L’Âge d’or des tuileries

Souvent ignoré est le passé industriel de notre ville. À l’heure des relocalisations, il gagne à être connu. Non Albi ne fut pas toujours « la belle endormie » que l’on se plaît à décrire. Fut une époque pas si lointaine où la ville bruissait d’une activité. Celle des « teularias », autrement dit des tuileries. Contrairement à l’étymologie, les « teuliers » ne fabriquaient pas que des tuiles mais aussi des briques, des carreaux et des tuyaux en terre cuite.
Au Moyen Âge, ils s’installent dans le quartier du « Bout du pont » sur la rive droite. La matière première, la lize, ils vont la chercher à Prat-Graussals, au plateau du Pioulet au bord du Caussels. À partir du XVIIe, c’est plutôt à Cantepau et à Fonvialane. D’ailleurs, à quelques endroits, des fosses creusées étaient encore visibles après la guerre. Autant d’indices de « filons » d’argile fine.

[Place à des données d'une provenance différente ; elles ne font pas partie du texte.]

(** C10. What the filter keeps has a year other than 0, so a
    publication whose year is absent, null or 0 is removed; grouping the
    kept publications makes no [Undated] bucket, and every heading the
    whole pipeline renders is the text of such a year.  Rendering a list
    that was not filtered can show the heading [Undated]. *)
Theorem no_undated_after_filter (currentYear : Z) (papers : list paper) :
  (forall p, year p = Absent \/ year p = Null \/ year p = Val 0 ->
             ~ In p (recentPapers currentYear papers)) /\
  ~ In Undated (map fst (groupByYear (recentPapers currentYear papers))) /\
  ~ In Undated (map fst (groupByYear (sort_papers (recentPapers currentYear papers)))) /\
  (forall (net : network) (doc doc' : document) (st : load_state) (net' : network),
     fetchScholarData currentYear net doc = Some (st, doc', net') ->
     forall h, In h (headings doc') ->
       h <> "Undated" /\ exists y, h = decimal y /\ y <> 0 /\ cutoffYear currentYear <= y) /\
  (exists (unfiltered : list paper) (doc : document),
     In "Undated" (headings (renderPublications unfiltered doc))).
Proof.
  split; [|split; [|split; [|split]]].
  - intros p Hy Hp. apply recentPapers_truthy in Hp.
    destruct Hy as [Hy|[Hy|Hy]]; rewrite Hy in Hp; discriminate.
  - rewrite groupByYear_in. intros [p [Hp Hk]].
    apply recentPapers_truthy in Hp. apply year_key_undated in Hk. congruence.
  - rewrite groupByYear_in. intros [p [Hp Hk]].
    apply array_sort_in, recentPapers_truthy in Hp.
    apply year_key_undated in Hk. congruence.
  - intros net doc doc' st net' Hrun h Hh.
    assert (Hgoal : exists y, h = decimal y /\ y <> 0 /\ cutoffYear currentYear <= y).
    { destruct (publications_list doc) as [c|] eqn:Hc.
      - assert (Hcase : doc' = renderError doc \/
                        exists ps, doc' = renderPublications (recentPapers currentYear ps) doc).
        { unfold fetchScholarData in Hrun.
          destruct net as [|[|res] net0]; [discriminate| |].
          - injection Hrun as _ <- _. auto.
          - destruct (negb (ok res)); [injection Hrun as _ <- _; auto|].
            destruct (json res) as [pd|]; [|injection Hrun as _ <- _; auto].
            destruct (collect_papers net0 pd) as [[ps n]|]; [|discriminate].
            injection Hrun as _ <- _. eauto. }
        destruct Hcase as [->|[ps ->]].
        + unfold renderError in Hh. rewrite Hc in Hh. destruct Hh.
        + destruct (headings_recent currentYear ps doc c Hc) as [ys [_ [Hin Heq]]].
          rewrite Heq in Hh. apply in_map_iff in Hh. destruct Hh as [y [<- Hy]].
          apply Hin in Hy. exists y. tauto.
      - assert (doc' = doc).
        { unfold fetchScholarData, renderError, renderPublications, renderGroupedPapers in Hrun.
          rewrite Hc in Hrun.
          destruct net as [|[|res] net0]; [discriminate| |].
          - injection Hrun as _ <- _. reflexivity.
          - destruct (negb (ok res)); [injection Hrun as _ <- _; reflexivity|].
            destruct (json res) as [pd|]; [|injection Hrun as _ <- _; reflexivity].
            destruct (collect_papers net0 pd) as [[ps n]|]; [|discriminate].
            injection Hrun as _ <- _. reflexivity. }
        subst doc'. unfold headings in Hh. rewrite Hc in Hh. destruct Hh. }
    split; [|exact Hgoal].
    destruct Hgoal as [y [-> _]]. apply decimal_not_undated.
  - exists [ {| title := Absent; year := Null; venue := Absent;
                citationCount := Absent; url := Absent; authors := Absent |} ],
           {| publications_list := Some (Markup "") |}.
    simpl. left. reflexivity.
Qed.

La cathédrale, des briques par millions

Ne l’oublions jamais, si la cathédrale d’Albi témoigne d’une apothéose de l’art gothique méridional, elle éclaire aussi le travail des humbles. Au ramassage du bois, à la collecte d’argile, à la fabrique comme au four, ils sont à la peine pour élever ce qu’il y a de plus beau. De père en fils, ils participent à l’élévation d’un lego de quelques dix millions de pièces.
Plus tard, les hôtels de Saunal, de Reynès et beaucoup d’autres maisons sont l’oeuvre d’architectes mais aussi des tuiliers. La brique permet des audaces architecturales inédites et nombreuses dont je vous épargnerai les détails.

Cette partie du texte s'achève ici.